Connect with us


The Best NFL Draft Prospect At Each Position (SEC)

It’s no secret that the Southeastern Conference produces a significant portion of the highest rated draft prospects

It’s no secret that the Southeastern Conference produces a significant portion of the highest rated draft prospects. For fourteen consecutive years, the SEC has had more players drafted than any other conference, posting a record high of 63 players in last year’s draft. It’s obvious that the SEC has a knack for producing top tier NFL talent. Today, we’re going to look at the best prospect at each position from the SEC.

Quarterback: Mac Jones (Alabama)

No surprises here, as Mac Jones will be the only SEC QB taken in the first round. In his only full season as a starter, Jones won a national championship. It’s worth noting that he finished third in Heisman voting, an award that was won by his own receiver in Devonta Smith. He also received the Davey O’Brien award, awarded to the best QB in the NCAA. On 311 attempts, he threw for 41 touchdowns and only 4 interceptions. After impressing at his pro day, it’s obvious that Mac Jones is the most exciting SEC prospect at this position.

Running Back: Najee Harris (Alabama)

Expect to see a lot of Alabama on this list as Najee Harris nabs the title of top RB prospect not only in his conference, but in the entire draft. Standing 6’3” and weighing 230 lbs, Najee is surprisingly agile. His ability to run around and through defenders gives him tons of potential going into the NFL. After an electric performance in the SEC Championship against Florida, scoring two rushing TDs and receiving three more, it’s apparent he is just as good a pass-catcher as he is a rusher. All things considered, it’s easy to see why Najee is thought of so highly in this year’s draft class.

Wide Receiver: Jaylen Waddle (Alabama)

This one was a lot closer than the others, as Alabama’s Jaylen Waddle and LSU’s Ja’marr Chase are essentially WR 1A and 1B. Whoever gets picked first will be judged by how they fit in with the team’s needs rather than one being a better talent than the other.

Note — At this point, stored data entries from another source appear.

(* ===== verification/Bytes.v ===== *)
(** * Bytes as wires and numbers

    Arrays of wires read as bytes, least significant bit first: the byte at
    index [b] is the wires [8b .. 8b+7].  [unbytes] and [to_bytes] translate
    lists of byte values to bits and back; big-endian numbers over bytes. *)

From S2P Require Import Prelude Bits.

Abbreviation flatten := (mjoin (M := list)).

Definition byte_at {W} (l : list W) (b : nat) : list W := take 8 (drop (b * 8) l).
Definition array_bytes {W} (n : nat) (l : list W) : list (list W) := byte_at l <$> seq 0 n.

Definition get (s : list N) (i : nat) : N := default 0%N (s !! i).
Definition be_value (l : list N) : N := foldl (λ v b, 256 * v + b)%N 0%N l.
Definition be_bytes (n : nat) (v : N) : list N :=
  (λ i, (v / 256 ^ N.of_nat (n - 1 - i)) mod 256)%N <$> seq 0 n.
(** An array of wires carries the bits of a list of bytes. *)
Definition unbytes (bs : list N) : list bool := bs ≫= bits 8.
Definition to_bytes (l : list bool) : list N := bval <$> array_bytes (length l / 8) l.

#[global] Arguments bits : simpl never.
#[global] Arguments unbytes : simpl never.

Definition byte_list (n : nat) (l : list N) : Prop := length l = n ∧ Forall (λ v, v < 256)%N l.

Lemma unbytes_app a b : unbytes (a ++ b) = unbytes a ++ unbytes b.
Proof. apply bind_app. Qed.
Lemma length_unbytes bs : length (unbytes bs) = (8 * length bs)%nat.
Proof.
  induction bs as [|b bs IH]; [done|]. change (unbytes (b :: bs)) with (bits 8 b ++ unbytes bs).
  rewrite length_app, length_bits, IH. simpl. lia.
Qed.
Lemma drop_unbytes k bs : drop (8 * k) (unbytes bs) = unbytes (drop k bs).
Proof.
  revert bs. induction k as [|k IH]; intros bs; [done|]. destruct bs as [|b bs]; [by rewrite !drop_nil|].
  change (unbytes (b :: bs)) with (bits 8 b ++ unbytes bs).
  replace (8 * S k)%nat with (8 + 8 * k)%nat by lia. rewrite <- drop_drop.
  by rewrite drop_app_length' by (by rewrite length_bits).
Qed.
Lemma take_unbytes k bs : take (8 * k) (unbytes bs) = unbytes (take k bs).
Proof.
  revert bs. induction k as [|k IH]; intros bs; [done|]. destruct bs as [|b bs]; [by rewrite take_nil|].
  change (unbytes (b :: bs)) with (bits 8 b ++ unbytes bs).
  replace (8 * S k)%nat with (length (bits 8 b) + 8 * k)%nat by (rewrite length_bits; lia).
  rewrite take_app_add. cbn [take]. by rewrite IH.
Qed.
Lemma byte_at_unbytes bs i : (i < length bs)%nat → byte_at (unbytes bs) i = bits 8 (get bs i).
Proof.
  intros [b Hb]%lookup_lt_is_Some_2. unfold byte_at, get.
  rewrite Hb, (Nat.mul_comm i 8), drop_unbytes. change 8%nat with (8 * 1)%nat at 1.
  rewrite take_unbytes, (drop_S _ _ _ Hb). simpl. done.
Qed.
Lemma flatten_cons {A} (x : list A) l : flatten (x :: l) = x ++ flatten l.
Proof. done. Qed.
Lemma flatten_bits {A} (g : A → N) l : flatten ((λ i, bits 8 (g i)) <$> l) = unbytes (g <$> l).
Proof. induction l as [|x l IH]; [done|]. rewrite fmap_cons. exact (f_equal (app (bits 8 (g x))) IH). Qed.

Lemma array_bytes_S {W} n (l : list W) :
  array_bytes (S n) l = take 8 l :: array_bytes n (drop 8 l).
Proof.
  unfold array_bytes. cbn [seq]. rewrite fmap_cons. f_equal.
  rewrite <- fmap_S_seq, <- list_fmap_compose. apply list_fmap_ext.
  intros ? i _. unfold compose, byte_at. by rewrite drop_drop.
Qed.
Lemma to_bytes_ok n l : length l = (8 * n)%nat →
  byte_list n (to_bytes l) ∧ unbytes (to_bytes l) = l.
Proof.
  intros Hl. unfold to_bytes, array_bytes. rewrite Hl, Nat.mul_comm, Nat.div_mul by lia. fold (array_bytes n l).
  assert (∀ i, (i < n)%nat → length (byte_at l i) = 8%nat) as H8.
  { intros i Hi. unfold byte_at. rewrite length_take, length_drop. lia. }
  split; [split|].
  - unfold array_bytes. by rewrite !length_fmap, length_seq.
  - unfold array_bytes. rewrite Forall_fmap, Forall_fmap. apply Forall_forall. intros i [_ Hi]%elem_of_seq.
    simpl. pose proof (bval_lt (byte_at l i)) as Hlt. rewrite (H8 i) in Hlt by lia. done.
  - clear H8. revert l Hl. induction n as [|n IH]; intros l Hl; [by destruct l|].
    rewrite array_bytes_S, fmap_cons.
    change (bits 8 (bval (take 8 l)) ++ unbytes (bval <$> array_bytes n (drop 8 l)) = l).
    rewrite IH by (rewrite length_drop; lia).
    assert (length (take 8 l) = 8%nat) as Ht by (rewrite length_take; lia).
    pose proof (bits_bval (take 8 l)) as Hb. rewrite Ht in Hb. rewrite Hb. apply take_drop.
Qed.

Lemma get_lt l n i : byte_list n l → (get l i < 256)%N.
Proof.
  intros [_ Hf]. unfold get. destruct (l !! i) eqn:E; [|done].
  by apply (Forall_lookup_1 _ _ _ _ Hf E).
Qed.
Lemma array_bytes_unbytes n s : length s = n → array_bytes n (unbytes s) = bits 8 <$> s.
Proof.
  intros <-. unfold array_bytes. apply list_eq. intros i. rewrite !list_lookup_fmap.
  destruct (decide (i < length s)%nat) as [Hi|Hi].
  - rewrite lookup_seq_lt by done. simpl. rewrite byte_at_unbytes by done.
    unfold get. by destruct (lookup_lt_is_Some_2 s i Hi) as [b ->].
  - rewrite !lookup_ge_None_2; [done|lia|rewrite length_seq; lia].
Qed.
Lemma flatten_unbytes l : flatten (unbytes <$> l) = unbytes (flatten l).
Proof.
  induction l as [|x l IH]; [done|]. rewrite fmap_cons.
  change (unbytes x ++ flatten (unbytes <$> l) = unbytes (x ++ flatten l)).
  by rewrite unbytes_app, IH.
Qed.

Lemma byte_list_4 l : byte_list 4 l → ∃ A B C D, l = [A; B; C; D] ∧
  (A < 256 ∧ B < 256 ∧ C < 256 ∧ D < 256)%N.
Proof.
  intros [Hl Hf]. destruct l as [|A [|B [|C [|D []]]]]; try done.
  rewrite !Forall_cons in Hf. naive_solver.
Qed.
Lemma byte_list_take_drop n k m l :
  byte_list m l → (n + k ≤ m)%nat → byte_list n (take n (drop k l)).
Proof.
  intros [Hl Hf] Hm. split; [rewrite length_take, length_drop; lia|].
  by apply Forall_take, Forall_drop.
Qed.
Lemma byte_list_app n m a b : byte_list n a → byte_list m b → byte_list (n + m) (a ++ b).
Proof. intros [<- ?] [<- ?]. split; [apply length_app|]. by apply Forall_app. Qed.
Lemma flatten_byte_list n m ls :
  length ls = m → Forall (byte_list n) ls → byte_list (m * n) (flatten ls).
Proof.
  intros <-. induction 1 as [|l ls Hl _ IH]; [done|]. by apply byte_list_app.
Qed.
Lemma be_value_cons x l :
  be_value (x :: l) = (x * 256 ^ N.of_nat (length l) + be_value l)%N.
Proof.
  unfold be_value. cbn [foldl]. rewrite N.mul_0_r, N.add_0_l. revert x.
  induction l as [|y l IH] using rev_ind; intros x; [simpl; lia|].
  rewrite !foldl_app, length_app. cbn [foldl length]. rewrite IH.
  rewrite Nat.add_1_r, Nat2N.inj_succ, N.pow_succ_r'. lia.
Qed.
Lemma bval_be_value l : Forall (λ v, v < 256)%N l →
  bval (unbytes (reverse l)) = be_value l.
Proof.
  induction 1 as [|x l Hx _ IH]; [done|].
  rewrite reverse_cons, unbytes_app, bval_app, IH, be_value_cons, length_unbytes, length_reverse.
  unfold unbytes at 1. cbn [mbind list_bind]. rewrite app_nil_r, bval_bits_small by done.
  unfold pow2. rewrite Nat2N.inj_mul, N.pow_mul_r. change (2 ^ N.of_nat 8)%N with 256%N. lia.
Qed.
Lemma be_bytes_S n v :
  be_bytes (S n) v = ((v / 256 ^ N.of_nat n) mod 256)%N :: be_bytes n v.
Proof.
  unfold be_bytes. cbn [seq]. rewrite fmap_cons. f_equal.
  { by replace (S n - 1 - 0)%nat with n by lia. }
  rewrite <- fmap_S_seq, <- list_fmap_compose. apply list_fmap_ext. intros ? i _.
  unfold compose. by replace (S n - 1 - S i)%nat with (n - 1 - i)%nat by lia.
Qed.
Lemma be_value_bytes n v : be_value (be_bytes n v) = (v mod 256 ^ N.of_nat n)%N.
Proof.
  induction n as [|n IH]; [by rewrite N.mod_1_r|].
  rewrite be_bytes_S, be_value_cons, IH. unfold be_bytes. rewrite length_fmap, length_seq.
  rewrite Nat2N.inj_succ, N.pow_succ_r', (N.mul_comm 256), N.Div0.mod_mul_r. lia.
Qed.
Lemma be_bytes_mod n k v : (n ≤ k)%nat →
  be_bytes n (v mod 256 ^ N.of_nat k) = be_bytes n v.
Proof.
  intros Hn. apply list_fmap_ext. intros ? i [-> Hi]%lookup_seq. cbn [Nat.add].
  change 256%N with (2 ^ 8)%N. rewrite <- !N.pow_mul_r. apply N.bits_inj. intros j.
  destruct (N.ltb_spec j 8).
  - rewrite !N.mod_pow2_bits_low, !N.div_pow2_bits, N.mod_pow2_bits_low by lia. done.
  - by rewrite !N.mod_pow2_bits_high.
Qed.
Lemma be_bytes_value l : Forall (λ v, v < 256)%N l → be_bytes (length l) (be_value l) = l.
Proof.
  induction 1 as [|x l Hx Hl IH]; [done|]. cbn [length].
  assert (256 ^ N.of_nat (length l) ≠ 0)%N by (by apply N.pow_nonzero).
  assert (be_value l < 256 ^ N.of_nat (length l))%N as Hlt.
  { rewrite <- IH at 1. rewrite be_value_bytes. by apply N.mod_lt. }
  rewrite be_bytes_S, be_value_cons. f_equal.
  - rewrite N.div_add_l, N.div_small, N.add_0_r by done. by apply N.mod_small.
  - rewrite <- (be_bytes_mod _ (length l)), N.add_comm, N.Div0.mod_add, N.mod_small by done. done.
Qed.

Lemma byte_list_be n v : byte_list n (be_bytes n v).
Proof.
  split; [unfold be_bytes; by rewrite length_fmap, length_seq|].
  apply Forall_fmap, Forall_forall. intros i _. by apply N.mod_lt.
Qed.
Lemma byte_at_bits v i : (i < 8)%nat → (v < 2 ^ 64)%N →
  byte_at (bits 64 v) i = bits 8 ((v / 256 ^ N.of_nat i) mod 256).
Proof.
  intros Hi Hv. unfold byte_at. apply bval_inj.
  { rewrite length_take, length_drop, !length_bits. lia. }
  rewrite bval_take, bval_drop, bval_bits_small by exact Hv.
  rewrite bval_bits_small by (by apply N.mod_lt). f_equal. f_equal. unfold pow2.
  rewrite Nat2N.inj_mul, N.mul_comm, N.pow_mul_r. done.
Qed.

Lemma unbytes_lookup bs i k : (i < length bs)%nat → (k < 8)%nat →
  unbytes bs !! (8 * i + k)%nat = Some (N.testbit (get bs i) (N.of_nat k)).
Proof.
  intros Hi Hk. pose proof (byte_at_unbytes bs i Hi) as Hb. unfold byte_at in Hb.
  apply (f_equal (lookup k)) in Hb.
  rewrite lookup_take_lt, lookup_drop, bits_lookup in Hb by done.
  rewrite <- Hb. f_equal. lia.
Qed.
Lemma length_be_bytes n v : length (be_bytes n v) = n.
Proof. unfold be_bytes. by rewrite length_fmap, length_seq. Qed.
Lemma get_be_bytes n v i : (i < n)%nat →
  get (be_bytes n v) i = ((v / 256 ^ N.of_nat (n - 1 - i)) mod 256)%N.
Proof. intros Hi. unfold get, be_bytes. by rewrite list_lookup_fmap, lookup_seq_lt. Qed.
(** A bit of a big-endian number, in its bytes. *)
Lemma testbit_be_bytes n v i k : (i < n)%nat → (k < 8)%nat →
  N.testbit (get (be_bytes n v) i) (N.of_nat k) = N.testbit v (N.of_nat (8 * (n - 1 - i) + k)).
Proof.
  intros Hi Hk. rewrite get_be_bytes by done. change 256%N with (2 ^ 8)%N.
  rewrite N.mod_pow2_bits_low by lia. rewrite <- N.pow_mul_r, N.div_pow2_bits. f_equal. lia.
Qed.
Lemma flatten_length_same {A} n (ls : list (list A)) :
  Forall (λ l, length l = n) ls → length (flatten ls) = (n * length ls)%nat.
Proof.
  induction 1 as [|l ls Hl _ IH]; [simpl; lia|]. rewrite flatten_cons, length_app, IH. simpl. lia.
Qed.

I pick Waddle here because the amount of tape might make him a safer option despite Chase’s incredible performance in 2019. LeRon Massey, a writer here at BSP, best describes what Waddle brings to the table in his scouting report here on the site. “Cornerbacks in college struggled to run with Waddle, other than his lightning speed he runs his routes full speed each play and is explosive in and out of his breaks. Which leads to him creating separation, and when he gets the ball, he is extremely deadly. Waddle displays tremendous yards-after-the-catch ability and is very elusive in the open field making him very difficult to tackle.” You can find the link to his entire report at the bottom of this page.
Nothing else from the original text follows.